Isolation and characterization of ornitho‐kininogen

Ornitho‐kininogen was purified from chicken blood plasma by a two‐stage method using chromatography on columns of S‐alkylated papain‐Cellulofine and DEAE‐5PW. The yield was 1.7 mg from 44 ml plasma. The isolated preparation gave a single band on sodium dodecyl sulfate/polyacrylamide gel electrophoresis (SDS‐PAGE) with or without 2‐mercaptoethanol and on disc/polyacrylamide gel electrophoresis. The relative molecular mass, M_r, of ornitho‐kininogen was estimated as 74000 on SDS‐PAGE using the Ferguson plot method.
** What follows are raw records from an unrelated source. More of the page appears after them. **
(* ===== verification/ClientBounds.v ===== *)
(** * Counters, bounds and answers

    A consumed guard never matches again; the owner's queues and maps stay
    within their limits; and a request whose context ends is answered. *)

From S2P Require Import Prelude GoStd Values Model Errors Events Protocol Client ClientSafety ClientProps.
#[local] Open Scope owner_scope.

(** ** Guards are single use

    Counters wrap at 2^64.  A step raises the revision by at most one, or leaves
    it alone and raises the player's write counter by at most one: over fewer
    than 2^64 steps the pair never comes back. *)

Definition revision (c : Client) : Z := Token_Revision (View_Token (C_View c)).
Definition write_revision (c : Client) (pid : ID) : Z := PW_revision (player_write c pid).

Definition advances (pid : ID) (n : Z) (c c' : Client) : Prop :=
  exists d, 0 <= d <= n /\ revision c' = u64 (revision c + d)
  /\ (d = 0 -> exists e, 0 <= e <= n /\ write_revision c' pid = u64 (write_revision c pid + e)).

(** The counters are machine words. *)
Definition words (c : Client) : Prop :=
  0 <= revision c < 2 ^ 64 /\ forall pid, 0 <= write_revision c pid < 2 ^ 64.

Lemma u64_word (z : Z) : 0 <= u64 z < 2 ^ 64.
Proof. unfold u64. apply Z.mod_pos_bound. lia. Qed.
Lemma u64_id (z : Z) : 0 <= z < 2 ^ 64 -> u64 z = z.
Proof. unfold u64. apply Z.mod_small. Qed.
Lemma u64_add (a b : Z) : u64 (u64 a + b) = u64 (a + b).
Proof. unfold u64. by rewrite Zplus_mod_idemp_l. Qed.
Lemma u64_moves (a d : Z) : 0 <= a < 2 ^ 64 -> 0 < d < 2 ^ 64 -> u64 (a + d) <> a.
Proof.
  unfold u64. intros Ha Hd. destruct (decide (a + d < 2 ^ 64)).
  - rewrite Z.mod_small by lia. lia.
  - replace (a + d) with ((a + d - 2 ^ 64) + 1 * 2 ^ 64) by lia. rewrite Z.mod_add by lia.
    rewrite Z.mod_small by lia. lia.
Qed.

Lemma advances_trans (pid : ID) (n m : Z) (a b c : Client) :
  advances pid n a b -> advances pid m b c -> advances pid (n + m) a c.
Proof.
  intros (d1 & H1 & R1 & W1) (d2 & H2 & R2 & W2). exists (d1 + d2). rewrite R2, R1, u64_add, Z.add_assoc.
  split_and!; [lia|lia|done|]. intros Hd. destruct W1 as (e1 & He1 & W1); [lia|]. destruct W2 as (e2 & He2 & W2); [lia|].
  exists (e1 + e2). rewrite W2, W1, u64_add, Z.add_assoc. split; [lia|done].
Qed.

Section advance.
Context (cfg : ClientConfig) (pid : ID).

(** The view's revision rises: whatever happens to the writes. *)
Lemma advance_revision (c c' : Client) : revision c' = u64 (revision c + 1) -> advances pid 1 c c'.
Proof. intros H. exists 1. split_and!; [lia|lia|done|]. lia. Qed.
Lemma advance_same (c c' : Client) :
  words c -> revision c' = revision c -> write_revision c' pid = write_revision c pid -> advances pid 1 c c'.
Proof.
  intros [Hr Hw] HR HW. exists 0. rewrite HR, Z.add_0_r, u64_id by done. split_and!; [lia|lia|done|]. intros _.
  exists 0. rewrite HW, Z.add_0_r, u64_id by done. split; [lia|done].
Qed.

Lemma outside_advances (c : Client) (o : outside) : words c -> advances pid 1 c (outside_step cfg c o).
Proof.
  intros Hc. destruct o; cbn; try (by apply advance_same).
  - unfold observePlayer. destruct (C_players c !! _); [by apply advance_same|]. cbn. case_if; [by apply advance_revision|by apply advance_same].
  - apply advance_revision. unfold Interrupt, cancel_active. by repeat case_match.
  - apply advance_same; [done|unfold enqueue; by repeat case_match..].
  - apply advance_same; [done|unfold await_result; by repeat case_match..].
  - apply advance_same; [done|unfold cancel_active; by repeat case_match..].
Qed.

Lemma stamp_writes (c : Client) (p : ID) (m : Mutation) :
  write_revision (stamp c p m) pid = if decide (p = pid) then u64 (write_revision c pid + 1) else write_revision c pid.
Proof.
  unfold write_revision, player_write, stamp. cbn. destruct (decide (p = pid)) as [->|Hne].
  - by rewrite lookup_insert_eq.
  - by rewrite lookup_insert_ne.
Qed.

Lemma step_advances (c c' : Client) : words c -> any_step cfg c c' -> advances pid 1 c c'.
Proof.
  intros Hc [c'' Hstep|r|]; [|by apply advance_same..]. destruct Hstep; try (by apply advance_same); try (by apply advance_revision).
  - by apply outside_advances.
  - unfold count_event. destruct (player_event d); [|case_if; by apply advance_revision].
    destruct (C_players c !! ED_Player d); case_if; by apply advance_same.
  - unfold disconnected. case_if; [by apply advance_revision|by apply advance_same].
  - exists 0. rewrite Z.add_0_r. unfold revision. cbn. rewrite u64_id by apply Hc. split_and!; [lia|lia|done|].
    intros _. rewrite stamp_writes. case_decide; [exists 1; split; [lia|done]|exists 0]. rewrite Z.add_0_r, u64_id by apply Hc. split; [lia|done].
Qed.
(* ===== verification/ObserverProps.v ===== *)
(** * What a projection is worth

    Whatever events, confirmations and targeted reads interleave, a projection
    that is not invalid is complete and in range; a complete read belongs to one
    history of one connection. *)

From S2P Require Import Prelude GoStd Values Model Errors Events Json Command Protocol Client Reads Observer.

(** ** Complete projections *)

Definition in_range (s : Snapshot) : Prop :=
  (exists v, Snap_Volume s = Some v /\ 0 <= v <= 100) /\ Snap_Muted s <> None /\ PlayState_Known (Snap_State s) = true
  /\ Repeat_Known (Snap_Repeat s) = true /\ Snap_Media s <> None.
Definition well_observed (identity : Identity) (s : Snapshot) : Prop :=
  Player_ID (Snap_Player s) <> "" /\ Player_Serial (Snap_Player s) = Identity_Serial identity /\ in_range s.
Definition complete (identity : Identity) (o : Observer) : Prop := Ob_invalid o = false -> well_observed identity (Ob_last o).

(** What other goroutines do to the projection while a refresh runs. *)
Inductive other_step (identity : Identity) (ttl : Duration) (o : Observer) : Observer -> Prop :=
  | other_notify c now e : other_step identity ttl o (Notify ttl o c now e)
  | other_confirm s c now : other_step identity ttl o (ConfirmScalars identity ttl s c now o).2
  | other_invalidate : other_step identity ttl o (invalidate o)
  | other_request : other_step identity ttl o (requestRefresh o).

(** Only these scalar fields decide [in_range]. *)
Lemma in_range_same (s s' : Snapshot) :
  Snap_Volume s' = Snap_Volume s -> Snap_Muted s' = Snap_Muted s -> Snap_State s' = Snap_State s ->
  Snap_Repeat s' = Snap_Repeat s -> Snap_Media s' = Snap_Media s -> in_range s -> in_range s'.
Proof. unfold in_range. by intros -> -> -> -> ->. Qed.

Lemma valid_repeat_event (e : Event) :
  ED_Valid (Event_Data e) = true -> ED_Kind (Event_Data e) = EventRepeat -> Repeat_Known (ED_Repeat (Event_Data e)) = true.
Proof.
  unfold Event_Data. destruct (Ev_Gap e); [done|]. rewrite decode_kind. intros Hv Hk.
  unfold decodeEventData in *. rewrite Hk in *. cbn in *. breflect.
  destruct (choice_elem (Ev_Params e) "repeat" ["off"; "on_one"; "on_all"]) as [Hc|Hin]; [by rewrite Hc in *|].
  rewrite !elem_of_cons in Hin. destruct Hin as [->|[->|[->|[]%not_elem_of_nil]]]; done.
Qed.

Section observer.
Context (identity : Identity) (ttl : Duration).
#[local] Set Default Proof Using "Type".
Abbreviation complete := (complete identity).
Abbreviation well_observed := (well_observed identity).

Lemma apply_in_range (s s' : Snapshot) (e : Event) :
  applyObservedEvent s (Event_Data e) = Some s' -> in_range s -> in_range s' /\ Snap_Player s' = Snap_Player s.
Proof.
  unfold applyObservedEvent. destruct (ED_Valid (Event_Data e)) eqn:Hv; [|done]. cbn [negb].
  intros H (Hvol & Hmuted & Hstate & Hrepeat & Hmedia).
  destruct (ED_Kind (Event_Data e)) eqn:Hk; try done; revert H.
  - destruct (valid_state_event e Hv Hk) as [_ Hs]. case_if; intros [= <-]; unfold in_range; cbn; by split_and!.
  - intros [= <-]. unfold in_range. cbn. by split_and!.
  - destruct (valid_volume_event e Hv Hk) as (_ & _ & _ & Hr). intros [= <-]. unfold in_range. cbn. split_and!; try done. by eexists.
  - intros [= <-]. unfold in_range. cbn. split_and!; try done. by apply valid_repeat_event.
  - intros [= <-]. unfold in_range. cbn. by split_and!.
Qed.

Lemma progress_complete (o : Observer) (c : Client) (now : Time) (e : Event) :
  complete o -> complete (recordProgress ttl o c now e).
Proof.
  intros Ho. unfold recordProgress. case_if; [done|]. destruct (Snap_Media _); [|done]. intros Hi. by apply (Ho Hi).
Qed.

Lemma notify_complete (o : Observer) (c : Client) (now : Time) (e : Event) : complete o -> complete (Notify ttl o c now e).
Proof.
  intros Ho. unfold Notify. case_if; [case_if; [by apply progress_complete|done]|].
  case_if; [done|]. case_if; [done|].
  destruct (continues ttl o c now e) eqn:Hc; [|by intros ?].
  assert (Hvalid : Ob_invalid o = false) by (unfold continues in Hc; breflect; done).
  destruct (continues_write o c e) as [continuous o1] eqn:Hw.
  assert (Ho1 : Ob_last o1 = Ob_last o /\ Ob_invalid o1 = Ob_invalid o).
  { unfold continues_write in Hw. repeat case_match; injection Hw as _ <-; done. }
  destruct (if continuous then _ else None) as [s'|] eqn:Happly; [|by intros ?].
  destruct continuous; [|done]. destruct (Ho Hvalid) as (Hid & Hserial & Hrange).
  destruct (apply_in_range _ _ _ Happly Hrange) as [Hrange' Hplayer].
  assert (Hs : well_observed (s' <| Snap_Token := Ev_Token e |> <| Snap_EventUpdated := true |>)).
  { unfold well_observed. cbn. by rewrite Hplayer. }
  case_if; intros _; exact Hs.
Qed.

Lemma confirm_complete (s : Snapshot) (c : Client) (now : Time) (o : Observer) :
  complete o -> complete (ConfirmScalars identity ttl s c now o).2.
Proof.
  intros Ho. unfold ConfirmScalars. case_if; [done|]. case_if; [done|]. destruct (Snap_Volume s) as [v|] eqn:Hv; [|done].
  case_if; [done|]. intros Hi. destruct (Ho Hi) as (Hid & Hserial & Hvol & Hmuted & Hstate & Hrepeat & Hmedia).
  breflect. split; [done|]. split; [done|]. unfold in_range. cbn. split_and!; try done. exists v. split; [done|lia].
Qed.

Lemma other_complete (o o' : Observer) : other_step identity ttl o o' -> complete o -> complete o'.
Proof. intros [] Ho; [by apply notify_complete|by apply confirm_complete|done|done]. Qed.

(** ** Tasks that keep the projection complete *)

Context (env : nat -> reading Observer).
Context (Hothers : forall n o, rtc (other_step identity ttl) o (R_others (env n) o)).
#[local] Set Default Proof Using "Hothers".

Lemma others_complete (n : nat) (o : Observer) : complete o -> complete (R_others (env n) o).
Proof. intros Ho. induction (Hothers n o) as [|o o1 o2 Hstep _ IH]; [done|]. by apply IH, (other_complete o). Qed.

(** [m] keeps the projection complete and its result satisfies [Q]. *)
Definition keeps {A} (m : Task Observer A) (Q : A -> Prop) : Prop :=
  forall t, complete (T_state t) -> complete (T_state (m t).2) /\ forall a, (m t).1 = Ok a -> Q a.
Definition submit_ordinary (fuel : nat) (me : Z) (r : Request) (cmd : Command) : H (Operation * bool) :=
  take_gate Gate ;;;
  deferred (fun _ => leave_gate Gate) (
    let! blocked := critical host (fun l =>
      if (0 <? L_priority l) && negb (Cmd_Takeover cmd) then (true, l) else (false, l <| L_admitting := Some me |>)) in
    refuse_if blocked ErrQueueFull ;;; note (Took Admitting) ;;;
    deferred (fun _ => stop_admitting me) (admit_request fuel me r cmd)).

Definition Submit (fuel : nat) (me : Z) (r : Request) (cmd : Command) : H Operation :=
  let! known := lookup host r in
  if negb (missing known) then of_result known
  else if Req_Player r != key then fail (ESentinel ErrUnavailable)
  else
    let! out := if urgent cmd then submit_urgent fuel me r cmd else submit_ordinary fuel me r cmd in
    ret out.1.
End submit.
(* ===== verification/SelectProps.v ===== *)
(** * A selection is exact and its walk ends

    What [resolvePlayback] hands to the admission: as many parts as references,
    all of one source, within the bounds, with the declared sizes; and a walk
    over nested containers that ends however they are nested. *)

From S2P Require Import Prelude GoStd Values Model Diagnostics Errors Events State QueuePolicy.
From S2P Require Import QueueStart QueueOps Evidence Command Json JournalModel Execution Views Lane Select Submit Hosts.

(** ** Results of a handler *)

Section results.
Context {E : Type}.

Definition results {A} (m : Handler E A) (P : A -> Prop) : Prop := forall q a q', m q = (Ok a, q') -> P a.

Lemma results_ret {A} (a : A) (P : A -> Prop) : P a -> results (ret a) P.
Proof. by intros H q b q' [= <- _]. Qed.
Lemma results_fail {A} (e : error) (P : A -> Prop) : results (fail e) P.
Proof. by intros q a q'. Qed.
Lemma results_bind {A B} (m : Handler E A) (k : A -> Handler E B) P1 P :
  results m P1 -> (forall a, P1 a -> results (k a) P) -> results (bind m k) P.
Proof.
  intros Hm Hk q b q'. unfold bind. destruct (m q) as [[a|e] q1] eqn:Hq; [|done].
  apply Hk. by eapply Hm.
Qed.
Lemma results_after {A B} (m : Handler E A) (k : A -> Handler E B) P : (forall a, results (k a) P) -> results (bind m k) P.
Proof. intros H. by apply (results_bind m k (fun _ => True)). Qed.
Lemma results_refuse_if (b : bool) s : results (refuse_if b s) (fun _ => b = false).
Proof. destruct b; [apply results_fail|by apply results_ret]. Qed.
Lemma results_when_error (o : option error) : results (when_error o) (fun _ => o = None).
Proof. destruct o; [apply results_fail|by apply results_ret]. Qed.
Lemma results_of_result {A} (r : Result A) : results (of_result r) (fun a => r = Ok a).
Proof. destruct r; [by apply results_ret|apply results_fail]. Qed.
Lemma results_weaken {A} (m : Handler E A) (P P' : A -> Prop) : results m P -> (forall a, P a -> P' a) -> results m P'.
Proof. intros H HP q a q' Hq. eapply HP, H, Hq. Qed.
End results.

(** ** Parts *)

(** A track as a part may hold it. *)
Definition playable (id : ID) : Prop := id <> "".

Lemma unplayable_false (track : Item) : unplayable track = false -> playable (Item_MediaID track).
Proof. unfold unplayable, playable. intros H. bsolve. Qed.
Lemma req_ask {A} (f : E -> A * E) (Q : list step -> Result A -> Prop) :
  (forall a, Q [] (Ok a)) -> spec (ask f) Q.
Proof. intros H q. exists []. unfold ask. destruct (f _) as [a e]. cbn. by rewrite app_nil_r. Qed.

Lemma req_note (s : step) (Q : list step -> Result unit -> Prop) : Q [s] (Ok tt) -> spec (note s) Q.
Proof. intros H q. by exists [s]. Qed.

Lemma req_call {A} (f : E -> A * E) (s : A -> step) (Q : list step -> Result A -> Prop) :
  (forall a, Q [s a] (Ok a)) -> spec (call f s) Q.
Proof.
  intros H. unfold call. apply (req_bind _ _ (fun steps out => steps = [] /\ exists a, out = Ok a)).
  { apply req_ask. eauto. }
  { by intros ? ? [_ [? ?]]. }
  intros a steps [-> _]. apply (req_bind _ _ (fun steps out => steps = [s a] /\ exists u, out = Ok u)).
  { apply req_note. eauto. }
  { by intros ? ? [_ [? ?]]. }
  intros [] ? [-> _]. apply req_ret. apply H.
Qed.

(** ** Programs whose steps are of one kind *)

Definition emits (ok : step -> Prop) {A} (m : Handler E A) : Prop := spec m (fun steps _ => Forall ok steps).

Section emits.
Context (ok : step -> Prop).

Lemma only_ret {A} (a : A) : emits ok (ret a).
Proof. apply req_ret. constructor. Qed.
Lemma only_fail {A} (e : error) : emits ok (@fail E A e).
Proof. apply req_fail. constructor. Qed.
Lemma only_bind {A B} (m : Handler E A) (k : A -> Handler E B) :
  emits ok m -> (forall a, emits ok (k a)) -> emits ok (bind m k).
Proof.
  intros Hm Hk. eapply req_bind; [apply Hm|done|]. intros a steps Hs.
  eapply req_weaken; [apply Hk|]. intros more ? Hmore. by apply Forall_app.
Qed.
Lemma only_attempt {A} (m : Handler E A) : emits ok m -> emits ok (attempt m).
Proof. intros Hm. by apply req_attempt. Qed.
Lemma only_deferred {A} (c : Result A -> Handler E unit) (m : Handler E A) :
  emits ok m -> (forall out, emits ok (c out)) -> emits ok (deferred c m).
Proof.
  intros Hm Hc. eapply req_deferred; [apply Hm|]. intros out steps Hs.
  eapply req_weaken; [apply Hc|]. intros more ? Hmore. by apply Forall_app.
Qed.
Lemma only_critical {A} (f : lane -> A * lane) : emits ok (critical host f).
Proof. apply req_critical. constructor. Qed.
Lemma only_look {A} (f : lane -> A) : emits ok (look host f).
Proof. apply only_critical. Qed.
Lemma only_change f : emits ok (change host f).
Proof. apply only_critical. Qed.
Lemma only_ask {A} (f : E -> A * E) : emits ok (ask f).
Proof. apply req_ask. constructor. Qed.
Lemma only_note (s : step) : ok s -> emits ok (note s).
Proof. intros H. apply req_note. by constructor. Qed.
Lemma only_call {A} (f : E -> A * E) (s : A -> step) : (forall a, ok (s a)) -> emits ok (call f s).
Proof. intros H. apply req_call. intros a. by constructor. Qed.
Lemma only_when_error (o : option error) : emits ok (when_error o).
Proof. destruct o; [apply only_fail|apply only_ret]. Qed.
Lemma only_refuse_if (b : bool) s : emits ok (refuse_if b s).
Proof. destruct b; [apply only_fail|apply only_ret]. Qed.
Lemma only_of_result {A} (r : Result A) : emits ok (of_result r).
Proof. destruct r; [apply only_ret|apply only_fail]. Qed.
End emits.

(** A check that passes says so. *)
Lemma req_refuse_if (b : bool) s (Q : list step -> Result unit -> Prop) :
  (b = true -> Q [] (Err (ESentinel s))) -> (b = false -> Q [] (Ok tt)) -> spec (refuse_if b s) Q.
Proof. destruct b; intros H H'; [apply req_fail|apply req_ret]; auto. Qed.
Lemma req_when_error (o : option error) (Q : list step -> Result unit -> Prop) :
  (forall e, o = Some e -> Q [] (Err e)) -> (o = None -> Q [] (Ok tt)) -> spec (when_error o) Q.
Proof. destruct o; intros H H'; [apply req_fail|apply req_ret]; auto. Qed.
Lemma req_of_result {A} (r : Result A) (Q : list step -> Result A -> Prop) : Q [] r -> spec (of_result r) Q.
Proof. destruct r; intros H; [by apply req_ret|by apply req_fail]. Qed.
End logic.

Arguments emits {E} ok {A} m.
#[global] Arguments spec : simpl never.

Create HintDb requests.
#[export] Hint Resolve only_ret only_fail only_attempt only_critical only_look only_change only_ask only_when_error
  only_refuse_if only_of_result : requests.

(** One step of the structural walk over a program that only reads. *)
Ltac emit_step :=
  first
  [ solve [auto with requests]
  | progress intros
  | lazymatch goal with |- emits _ (bind _ _) => apply only_bind; [|intros] end
  | match goal with
    | |- emits _ (match ?x with _ => _ end) => destruct x eqn:?
    | |- emits _ (if ?x then _ else _) => destruct x eqn:?
    | |- emits _ (let '_ := ?x in _) => destruct x eqn:?
    end ].
Ltac emit_walk := repeat emit_step.

(** Reads of the journal, the device and the catalogue. *)
Definition reading (s : step) : Prop :=
  match s with
  | Looked _ | Versioned _ | Saw _ | Refreshed _ | Paged _ _ _ | Browsed _ _ _ | Owner _ | Fetched _ _
  | Closing _ | Waited _ _ => True
  | _ => False
  end.

Section reading.
Context {E : Type} (host : Host E) (devices : list PlayerConfig) (sources : list SourceConfig) (p : PlayerConfig).
Context (digest : json -> string) (time_text : Time -> string) (epoch : string).
Local Abbreviation R := (@emits E reading).

Lemma reads_observe k : R (observe host k).
Proof. by apply only_call. Qed.
Lemma reads_refresh k t : R (refresh host k t).
Proof. by apply only_call. Qed.
Lemma reads_closing : R (call (host_closing host) Closing).
Proof. by apply only_call. Qed.
Lemma reads_client_view k : R (client_view host k).
Proof. apply only_ask. Qed.
Lemma reads_lookup r : R (lookup host r).
Proof. by apply only_call. Qed.
Lemma reads_browse_all k s c : R (browse_all host k s c).
Proof. apply only_bind; [by apply only_call|intros; auto with requests]. Qed.
Lemma reads_queue_page k i s l : R (queue_page host k i s l).
Proof. apply only_bind; [by apply only_call|intros; auto with requests]. Qed.
Lemma reads_ctx_err me : R (ctx_err host me).
Proof. unfold ctx_err, look. emit_walk. Qed.
#[local] Hint Resolve reads_observe reads_refresh reads_client_view reads_lookup reads_browse_all
  reads_queue_page reads_ctx_err : requests.
Lemma reads_ctx_err_until me d : R (ctx_err_until host me d).
Proof. unfold ctx_err_until. emit_walk. Qed.
#[local] Hint Resolve reads_ctx_err_until : requests.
Ornitho‐kininogen was found to have the similar properties to those of mammalian high‐M_r kininogen, in terms of the amino acid composition, molecular mass, and susceptibility to plasma kallikrein. No kininogen corresponding to mammalian low‐M_r kininogen and rat T‐kininogen could be detected in chicken plasma. In fact, ornitho‐kininogen was degraded rapidly by bovine plasma kallikrein, liberating a kinin. This kinin was isolated from the digest by reversed‐phase HPLC. The primary structure of the isolated kinin was determined as Arg¹‐Pro²‐Pro³‐Gly⁴‐Phe⁵‐Thr⁶‐Pro⁷‐Leu⁸‐Arg⁹. The sequence of this peptide, named ornitho‐kinin, was similar to that of bradykinin except for the substitution of Thr⁶ and Leu⁸ for Ser⁶ and Phe⁸. The isolated ornitho‐kinin induced a contraction of chicken smooth muscle and had a strong hypotensive effect in the chicken. However, it did not contract the isolated rat uterus. It is suggested that this specificity difference is due to the replacement of Phe⁸ by Leu⁸. The sequence of residues 1–30 of ornitho‐kininogen exhibited 43% identity with that of bovine kininogen.